Although this appears extremely loose, it gives you an idea about the asymptotic behaviour $\langle L_n\rangle$ (logarithmic growth).

More accurately, you have $\frac{L_n}{\log_\frac{1}{p}n} \rightarrow 1$ in probability, i.e. $\forall \epsilon>0 \lim\limits_{n\to\infty}\mathbb{P} \left(\left|\frac{L_n}{\log_{1/p}n}-1\right|>\epsilon \right)=0$.

You may want to look at the following plot I got a while back. For $1\le n\le 1000$ $\langle L_n\rangle$ is calculated using $1000$ trails of $n$ unbiased coin tosses:

enter image description here

Solution 2:

Note: Here I'd like to present some information of an instructive and detailed treatment of this problem provided in Analytic Combinatorics by P. Flajolet and R. Sedgewick.

At first the authors derive a generating function very similar to the answer of @CountIblis. But the exciting thing (for me) is, that they also provide a rather detailed in depth analysis to find the asymptotic behaviour. It's great to see the interplay of many different facts and techniques in order to derive a precise asymptotic estimation.

Generating function:

We consider words (or strings) over a binary alphabet $\mathcal{A}=\{0,1\}$. A sequence $\mathop{SEQ}(0)=\{\varepsilon, 0,00,000,\ldots\}$ contains the set of all finite words containing $0$'s together with the empty word $\varepsilon$. The corresponding generating function is $\frac{1}{1-z}=1+z+z^2+\ldots$, the power of $z^n$ indicating the word with $n$ zeros and the coefficient $1$ giving the number of occurrences of this word.

All binary words can be characterized by all words starting with zero or more $0$'s followed by zero or more blocks each starting with a $1$ and followed by zero or more $0$'s. In symbols and as generating function we derive \begin{align*} \mathcal{W}\cong \mathop{SEQ}(0)\mathop{SEQ}(1\mathop{SEQ}(0))\qquad\Longrightarrow\qquad W(z)=\frac{1}{1-z}\frac{1}{1-z\frac{1}{1-z}}\tag{1} \end{align*} Observe that $W(z)$ reduces to $W(z)=\frac{1}{1-2z}=1+2z+4z^2+\ldots$ reflecting the fact that there are $2^n$ binary words of length $n$. The representation (1) is convenient for further development.

$$ $$

Considering longest runs of zeros, we denote with ${\mathop{SEQ}}^{<k}(0)$ the set of binary words with length less than $k$. The corresponding generating function is $\frac{1-z^{k}}{1-z}$. With respect to (1) all binary words having longest run of zeros less than $k$ are \begin{align*} \mathcal{W}^{\langle k\rangle}\cong {\mathop{SEQ}}^{<k}(0)\mathop{SEQ}(1{\mathop{SEQ}}^{<k}(0))\qquad\Longrightarrow \end{align*} \begin{align*}\qquad W(z)^{\langle k\rangle}&=\frac{1-z^k}{1-z}\frac{1}{1-z\frac{1}{1-z^k}}\tag{2}\\ &=\frac{1-z^k}{1-2z+z^{k+1}}\tag{3} \end{align*}

In the following asymptotic analysis we will use both representations (2) and (3).

The derivation of the generating function was the purely formal aspect without any needs for analytical means.

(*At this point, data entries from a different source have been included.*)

(** X5. The guards of the inherited [start()] and [stop()], for any kind
    of loop watcher and whatever the loop's start and stop functions do:
    [start()] on an active watcher returns true and leaves the watcher as
    it is, without entering the loop; [stop()] on an inactive watcher
    leaves it as it is; the result of [start()] is the activity of the
    watcher it leaves. If the loop's start function arms every watcher,
    [start()] returns true and a second [start()] changes nothing; if the
    loop's stop function disarms every watcher, [stop()] leaves the watcher
    inactive and a second [stop()] changes nothing. *)
Theorem GenericWatcher_start_stop_guarded {W : Type} `{LoopWatcher W} (w : W) :
  (GenericWatcher.is_active w = true → GenericWatcher.start w = (true, w))
  ∧ (GenericWatcher.is_active w = false → GenericWatcher.stop w = w)
  ∧ (GenericWatcher.start w).1
    = GenericWatcher.is_active (GenericWatcher.start w).2
  ∧ ((∀ v : W, GenericWatcher.is_active (start_watching v) = true) →
     (GenericWatcher.start w).1 = true
     ∧ GenericWatcher.start (GenericWatcher.start w).2 = GenericWatcher.start w)
  ∧ ((∀ v : W, GenericWatcher.is_active (stop_watching v) = false) →
     GenericWatcher.is_active (GenericWatcher.stop w) = false
     ∧ GenericWatcher.stop (GenericWatcher.stop w) = GenericWatcher.stop w).
Proof.
  unfold GenericWatcher.start, GenericWatcher.stop, GenericWatcher.is_active.
  cbn zeta. split; [|split; [|split; [|split]]].
  - intros Ha. rewrite Ha. cbn [negb]. by rewrite Ha.
  - intros Ha. by rewrite Ha.
  - done.
  - intros Harm. destruct (active w) eqn:Ha; cbn [negb fst snd].
    + rewrite Ha. cbn [negb]. by rewrite Ha.
    + rewrite !Harm. cbn [negb]. by rewrite Harm.
  - intros Hstop. destruct (active w) eqn:Ha.
    + by rewrite !Hstop.
    + by rewrite Ha.
Qed.

(** An active timer is not handed to the loop again; an I/O watcher that
    was stopped is not stopped twice. *)
Lemma GenericWatcher_start_stop_guarded_witness :
  GenericWatcher.start (mk_ev_timer true d_one d_zero)
  = (true, mk_ev_timer true d_one d_zero)
  ∧ GenericWatcher.stop (GenericWatcher.stop (mk_ev_io true 4 Event.Read))
    = GenericWatcher.stop (mk_ev_io true 4 Event.Read).
Proof.
  split.
  - apply (GenericWatcher_start_stop_guarded (mk_ev_timer true d_one d_zero)).
    reflexivity.
  - apply (GenericWatcher_start_stop_guarded (mk_ev_io true 4 Event.Read)).
    intros v. reflexivity.
Defined.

It can be found in section I.4.1 of the book. But now we carry on on a somewhat deeper level. The treatment of this problem is part of chapter V: Applications of rational and meromorphic asymptotics.

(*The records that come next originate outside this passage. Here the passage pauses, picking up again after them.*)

(** [restart_output_stream] (lines 231-253); [out_combo]'s
    [currentIndexChanged] is connected to it (line 167), so
    [setCurrentIndex(0)] in the handler nests a call when the index was
    not 0. *)
Fixpoint restart_output_stream (fuel : nat) (drv : driver) (a : AudioRouterApp)
    : option AudioRouterApp :=
  match fuel with
  | 0 => None
  | S fuel' =>
      let a1 :=
        match output_stream a with
        | Some st => set_output_stream None (set_world (world_close st (world a)) a)
        | None => a
        end in
      match currentData (out_combo a1) with
      | None => Some a1
      | Some device_idx =>
          let handler (a2 : AudioRouterApp) :=
            let a3 := set_world (world_dialog OutputError (world a2)) a2 in
            let combo := out_combo a3 in
            if currentIndex combo =? 0 then Some a3
            else restart_output_stream fuel' drv
                   (set_out_combo
                      {| items := items combo; currentIndex := 0 |} a3) in
          match drv device_idx with
          | ConstructorRaises => handler a1
          | StartRaises =>
              let st := {| sid := next_sid (world a1); sdevice := device_idx;
                           started := false |} in
              handler (set_output_stream (Some st)
                         (set_world (world_open (world a1)) a1))
          | Opens =>
              let st := {| sid := next_sid (world a1); sdevice := device_idx;
                           started := true |} in
              Some (set_output_stream (Some st)
                      (set_world (world_open (world a1)) a1))
          end
      end
  end.

(** The control operations on the registry: the "+ Add Input Source"
    button, and the "Remove Input" button of the strip shown at
    position [k]. *)
Inductive control := AddInput | RemoveInput (k : nat).

Definition control_step (a : AudioRouterApp) (c : control) : AudioRouterApp :=
  match c with
  | AddInput => add_input_strip a
  | RemoveInput k =>
      match input_strips a !! k with
      | Some strip => close_strip strip a
      | None => a
      end
  end.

Expectation value of longest run: We claim according to Proposition V.1

The longest run parameter $L$ taken over the set of binary words of length $n$ (endowed with the uniform distribution) satisfies the uniform estimate

\begin{align*} \mathbb{E}_n(L)=\lg(n)+\frac{\gamma}{\log(2)}-\frac{3}{2}+P(\lg n)+O\left(\frac{\log^2n}{\sqrt{n}}\right)\tag{4} \end{align*} where $P$ is a continuous periodic function whose Fourier expansion is given by \begin{align*} P(\omega)=-\frac{1}{\log 2}\sum_{k\in \mathbb{Z}\backslash\{0\}}\Gamma\left(\frac{2ik\pi}{\log 2}\right)e^{-2ik\pi\omega}\tag{5} \end{align*}

The oscillating function $P(\omega)$ is found to have tiny fluctuations, of the order of $10^{-6}$.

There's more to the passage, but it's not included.